Task prompt: Look below for the line containing "[node/src/csunauthenticated] and the"; from there, print each line exactly up to and including the line containing "[client/cpp/src/cluster_connection]; [Cluster] and", and stop.

=======

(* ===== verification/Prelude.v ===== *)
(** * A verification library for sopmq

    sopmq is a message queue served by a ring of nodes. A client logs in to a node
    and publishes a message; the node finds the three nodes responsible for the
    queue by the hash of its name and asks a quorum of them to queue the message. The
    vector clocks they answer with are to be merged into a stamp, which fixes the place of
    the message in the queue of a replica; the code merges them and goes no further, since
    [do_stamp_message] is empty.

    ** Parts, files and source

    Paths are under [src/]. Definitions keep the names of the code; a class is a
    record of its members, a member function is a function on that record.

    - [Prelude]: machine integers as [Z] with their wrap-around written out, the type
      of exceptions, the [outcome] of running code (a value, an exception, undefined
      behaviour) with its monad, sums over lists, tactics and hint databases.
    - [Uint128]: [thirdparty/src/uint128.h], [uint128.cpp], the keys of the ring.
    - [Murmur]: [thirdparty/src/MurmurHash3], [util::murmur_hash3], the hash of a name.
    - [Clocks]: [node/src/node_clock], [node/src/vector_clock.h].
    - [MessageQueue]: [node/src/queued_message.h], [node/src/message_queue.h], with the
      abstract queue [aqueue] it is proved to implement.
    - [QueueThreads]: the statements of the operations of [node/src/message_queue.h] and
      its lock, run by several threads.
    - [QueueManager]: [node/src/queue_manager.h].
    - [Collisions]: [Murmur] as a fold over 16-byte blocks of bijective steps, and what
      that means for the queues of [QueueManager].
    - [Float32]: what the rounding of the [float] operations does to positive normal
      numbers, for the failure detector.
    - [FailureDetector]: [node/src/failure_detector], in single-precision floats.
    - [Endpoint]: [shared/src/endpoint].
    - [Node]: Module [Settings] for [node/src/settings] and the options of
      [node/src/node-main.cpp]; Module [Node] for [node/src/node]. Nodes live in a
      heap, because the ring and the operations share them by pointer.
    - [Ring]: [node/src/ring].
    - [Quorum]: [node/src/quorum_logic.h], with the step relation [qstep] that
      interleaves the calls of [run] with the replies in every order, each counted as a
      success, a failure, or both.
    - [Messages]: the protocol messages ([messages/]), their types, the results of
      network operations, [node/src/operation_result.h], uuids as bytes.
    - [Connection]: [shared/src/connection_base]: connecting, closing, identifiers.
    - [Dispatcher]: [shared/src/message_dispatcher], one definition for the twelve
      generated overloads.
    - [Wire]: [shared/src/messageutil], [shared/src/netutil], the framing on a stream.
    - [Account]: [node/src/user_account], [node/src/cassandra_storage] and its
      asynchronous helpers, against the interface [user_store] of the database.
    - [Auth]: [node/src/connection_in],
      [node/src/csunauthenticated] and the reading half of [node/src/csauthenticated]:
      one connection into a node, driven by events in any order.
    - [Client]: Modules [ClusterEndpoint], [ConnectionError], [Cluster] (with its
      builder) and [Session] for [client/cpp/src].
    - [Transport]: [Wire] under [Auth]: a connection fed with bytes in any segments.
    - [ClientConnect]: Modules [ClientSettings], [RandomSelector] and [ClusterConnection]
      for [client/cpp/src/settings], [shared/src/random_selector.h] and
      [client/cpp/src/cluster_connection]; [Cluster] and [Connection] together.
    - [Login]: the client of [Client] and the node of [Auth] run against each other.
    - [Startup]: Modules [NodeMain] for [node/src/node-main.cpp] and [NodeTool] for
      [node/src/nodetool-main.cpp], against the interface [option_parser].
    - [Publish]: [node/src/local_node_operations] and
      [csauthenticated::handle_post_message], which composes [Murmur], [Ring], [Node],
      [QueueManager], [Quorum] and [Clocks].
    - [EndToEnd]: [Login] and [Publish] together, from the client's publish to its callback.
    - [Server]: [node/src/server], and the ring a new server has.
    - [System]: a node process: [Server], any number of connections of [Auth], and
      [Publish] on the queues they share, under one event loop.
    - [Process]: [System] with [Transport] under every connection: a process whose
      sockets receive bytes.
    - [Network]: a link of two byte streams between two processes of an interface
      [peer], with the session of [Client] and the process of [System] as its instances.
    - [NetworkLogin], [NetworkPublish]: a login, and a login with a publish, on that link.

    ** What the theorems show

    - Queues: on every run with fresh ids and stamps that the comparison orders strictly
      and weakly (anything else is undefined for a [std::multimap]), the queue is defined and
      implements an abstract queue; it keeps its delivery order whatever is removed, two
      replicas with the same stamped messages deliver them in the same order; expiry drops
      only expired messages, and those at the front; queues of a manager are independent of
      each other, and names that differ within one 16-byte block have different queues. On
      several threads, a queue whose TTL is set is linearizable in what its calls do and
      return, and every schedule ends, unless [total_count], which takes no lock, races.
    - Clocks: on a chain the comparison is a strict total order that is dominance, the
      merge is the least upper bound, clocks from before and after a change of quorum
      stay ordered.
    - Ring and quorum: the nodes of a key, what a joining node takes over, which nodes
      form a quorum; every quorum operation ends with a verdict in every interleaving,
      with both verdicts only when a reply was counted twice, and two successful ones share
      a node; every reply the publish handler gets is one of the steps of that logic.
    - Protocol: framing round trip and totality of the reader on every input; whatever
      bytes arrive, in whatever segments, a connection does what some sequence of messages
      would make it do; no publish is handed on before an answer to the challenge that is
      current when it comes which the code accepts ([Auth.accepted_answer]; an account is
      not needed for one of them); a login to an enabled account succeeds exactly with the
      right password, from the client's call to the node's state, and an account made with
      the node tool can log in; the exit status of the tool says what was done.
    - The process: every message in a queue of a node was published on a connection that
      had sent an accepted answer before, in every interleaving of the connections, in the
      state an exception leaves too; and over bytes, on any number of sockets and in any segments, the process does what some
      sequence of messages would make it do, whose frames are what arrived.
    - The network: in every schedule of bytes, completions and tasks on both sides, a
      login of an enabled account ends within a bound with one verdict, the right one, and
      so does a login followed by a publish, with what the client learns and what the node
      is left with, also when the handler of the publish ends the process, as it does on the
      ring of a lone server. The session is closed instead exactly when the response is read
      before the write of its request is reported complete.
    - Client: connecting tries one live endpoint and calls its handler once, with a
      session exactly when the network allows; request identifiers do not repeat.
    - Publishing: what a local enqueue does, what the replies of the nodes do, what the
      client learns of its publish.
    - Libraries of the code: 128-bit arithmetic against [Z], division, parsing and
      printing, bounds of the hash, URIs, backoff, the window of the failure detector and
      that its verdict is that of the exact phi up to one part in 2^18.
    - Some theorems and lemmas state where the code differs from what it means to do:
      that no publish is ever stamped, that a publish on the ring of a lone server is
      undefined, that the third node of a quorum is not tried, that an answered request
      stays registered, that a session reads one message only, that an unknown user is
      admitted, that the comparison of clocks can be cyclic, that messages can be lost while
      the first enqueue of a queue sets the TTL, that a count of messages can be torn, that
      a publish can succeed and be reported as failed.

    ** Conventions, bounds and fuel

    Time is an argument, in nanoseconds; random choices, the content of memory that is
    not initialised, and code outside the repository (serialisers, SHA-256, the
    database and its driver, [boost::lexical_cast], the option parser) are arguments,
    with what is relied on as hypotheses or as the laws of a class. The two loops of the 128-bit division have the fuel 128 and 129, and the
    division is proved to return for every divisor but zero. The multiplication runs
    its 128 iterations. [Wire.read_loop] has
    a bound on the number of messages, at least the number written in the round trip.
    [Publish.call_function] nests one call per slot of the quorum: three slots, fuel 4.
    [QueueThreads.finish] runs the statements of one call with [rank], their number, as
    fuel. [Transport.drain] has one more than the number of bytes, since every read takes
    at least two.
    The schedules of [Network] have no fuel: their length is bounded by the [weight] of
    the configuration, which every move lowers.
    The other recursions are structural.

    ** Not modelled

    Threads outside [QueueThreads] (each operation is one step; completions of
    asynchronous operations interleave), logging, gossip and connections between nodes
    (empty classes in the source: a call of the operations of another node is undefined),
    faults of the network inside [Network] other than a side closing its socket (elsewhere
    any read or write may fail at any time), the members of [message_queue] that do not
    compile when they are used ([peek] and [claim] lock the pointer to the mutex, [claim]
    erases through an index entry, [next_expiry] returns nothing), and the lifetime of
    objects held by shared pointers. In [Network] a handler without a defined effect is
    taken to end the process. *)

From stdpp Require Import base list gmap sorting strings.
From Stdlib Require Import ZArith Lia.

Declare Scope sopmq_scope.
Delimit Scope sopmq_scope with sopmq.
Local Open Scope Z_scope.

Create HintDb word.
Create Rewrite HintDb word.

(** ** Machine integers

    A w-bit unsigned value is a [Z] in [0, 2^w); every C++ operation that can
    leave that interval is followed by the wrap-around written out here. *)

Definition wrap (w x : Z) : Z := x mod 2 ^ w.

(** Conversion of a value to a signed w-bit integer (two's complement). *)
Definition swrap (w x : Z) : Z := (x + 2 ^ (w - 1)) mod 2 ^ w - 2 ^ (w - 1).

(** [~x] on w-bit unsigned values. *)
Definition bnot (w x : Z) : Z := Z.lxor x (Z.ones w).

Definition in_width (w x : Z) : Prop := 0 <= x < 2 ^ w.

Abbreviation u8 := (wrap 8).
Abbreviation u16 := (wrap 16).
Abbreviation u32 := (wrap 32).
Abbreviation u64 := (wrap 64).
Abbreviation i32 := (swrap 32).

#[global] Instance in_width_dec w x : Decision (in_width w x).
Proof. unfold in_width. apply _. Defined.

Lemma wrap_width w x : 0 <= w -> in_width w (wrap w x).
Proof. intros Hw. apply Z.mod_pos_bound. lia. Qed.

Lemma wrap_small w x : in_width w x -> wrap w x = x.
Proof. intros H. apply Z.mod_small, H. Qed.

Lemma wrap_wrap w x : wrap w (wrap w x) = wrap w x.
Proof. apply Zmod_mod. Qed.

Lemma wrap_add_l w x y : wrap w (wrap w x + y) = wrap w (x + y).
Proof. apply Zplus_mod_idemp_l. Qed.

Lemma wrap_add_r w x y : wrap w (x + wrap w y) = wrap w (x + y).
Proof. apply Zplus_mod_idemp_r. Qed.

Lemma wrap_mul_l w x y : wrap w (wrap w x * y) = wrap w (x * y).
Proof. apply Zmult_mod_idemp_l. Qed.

=======

Your response:
      [node/src/csunauthenticated] and the reading half of [node/src/csauthenticated]:
      one connection into a node, driven by events in any order.
    - [Client]: Modules [ClusterEndpoint], [ConnectionError], [Cluster] (with its
      builder) and [Session] for [client/cpp/src].
    - [Transport]: [Wire] under [Auth]: a connection fed with bytes in any segments.
    - [ClientConnect]: Modules [ClientSettings], [RandomSelector] and [ClusterConnection]
      for [client/cpp/src/settings], [shared/src/random_selector.h] and
      [client/cpp/src/cluster_connection]; [Cluster] and [Connection] together.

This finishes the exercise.